Finnish ice hockey player (born 1985)

Juhamatti Tapio Aaltonen (born 4 June 1985) is a Finnish former professional ice hockey winger. Known for his skill and skating speed, Aaltonen was drafted by the St. Louis Blues as the 248th selection overall in the 2003 NHL entry draft.

==Playing career==
Aaltonen started his professional career with Oulun Kärpät, playing with the team from 2002 to 2009, winning Finnish championship twice. After the years he spent with Kärpät, Aaltonen moved to Lahti to play for Pelicans, where he played his breakthrough year, scoring 28 goals and 49 points in 58 games in the regular season. He signed a five-year contract with the Pelicans, but the contract also gave Aaltonen the possibility to play in other leagues.

This option in his contract was exercised on 15 June 2010, when he was loaned from the Pelicans to Russian club, Metallurg Magnitogorsk of the KHL. Aaltonen was an integral part of Metallurg's offense in his two seasons in the KHL before he opted to sign with Swedish club, Rögle BK of the then Elitserien on 15 October 2012. He made his debut in Sweden two-days later and in the 2012–13 season, contributed with 31 points in 42 regular season games.

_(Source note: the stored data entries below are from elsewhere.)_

(** A byte budget is never exceeded. Whatever a submit is offered, the bytes
    in flight afterwards are within the budget, and they grew by exactly the
    lengths of the operations taken; a submit the budget cut short says
    kWouldBlock, so what was not taken is offered again. *)
Theorem mock_budget_respected p ops :
  let cfg := mk_cfg p in
  let r := snd (mock_submit p ops) in
  let p' := fst (mock_submit p ops) in
  mc_budget_bytes cfg ≠ 0 → mc_reject_all cfg = false → mc_accept_limit cfg = 0 →
  Z.of_nat (length ops) < 2 ^ 32 →
  Forall (fun op => 0 <= op_length op) ops →
  Forall (fun op => mc_budget_bytes cfg + op_length op < 2 ^ 64) ops →
  0 <= mk_inflight_bytes p <= mc_budget_bytes cfg →
  0 <= mk_inflight_bytes p' <= mc_budget_bytes cfg
  ∧ mk_inflight_bytes p' =
      mk_inflight_bytes p + foldr Z.add 0 (map op_length (take (sr_accepted r) ops))
  ∧ sr_status r = (if bool_decide (sr_accepted r = length ops) then Status.kOk else Status.kWouldBlock).
Proof.
  cbn zeta. intros Hb Hr Ha Hn F1 F2 Hi. unfold mock_submit. rewrite Hr.
  assert (accept_count (mk_cfg p) ops = length ops) as ->.
  { unfold accept_count. rewrite Ha, wrapw_id by (unfold uw; lia). cbn. lia. }
  rewrite firstn_all. pose proof (take_loop_budget ops 0 p Hb F1 F2 Hi) as H.
  destruct (take_loop ops 0 p) as [[p' k] bl] eqn:E. rewrite Nat.sub_0_r in H.
  cbn [fst snd sr_accepted sr_status].
  destruct (shuffle_pending_same p') as (_ & _ & ->). split_and!; try apply H.
  destruct (take_loop_spec _ _ _ _ _ _ E) as (n & Hk & Hle & _ & _ & B). cbn in Hk. subst k.
  destruct bl; cbn.
  - rewrite andb_false_r. rewrite bool_decide_eq_false_2; [done|lia].
  - rewrite B. rewrite bool_decide_eq_false_2 by lia. by rewrite bool_decide_eq_true_2.
Qed.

After a season-long return with his original Finnish club, Kärpät, Aaltonen signed for his third Finnish team, and only KHL participant, Jokerit, on 1 August 2014. After Jokerit he had a season with Helsinki IFK in Liiga moving to SHL with Rögle BK for the 2017–18 season. After the 2022–23 SHL season he left Scandinavia for a new experience and joined BK Mladá Boleslav playing the Czech Extraliga.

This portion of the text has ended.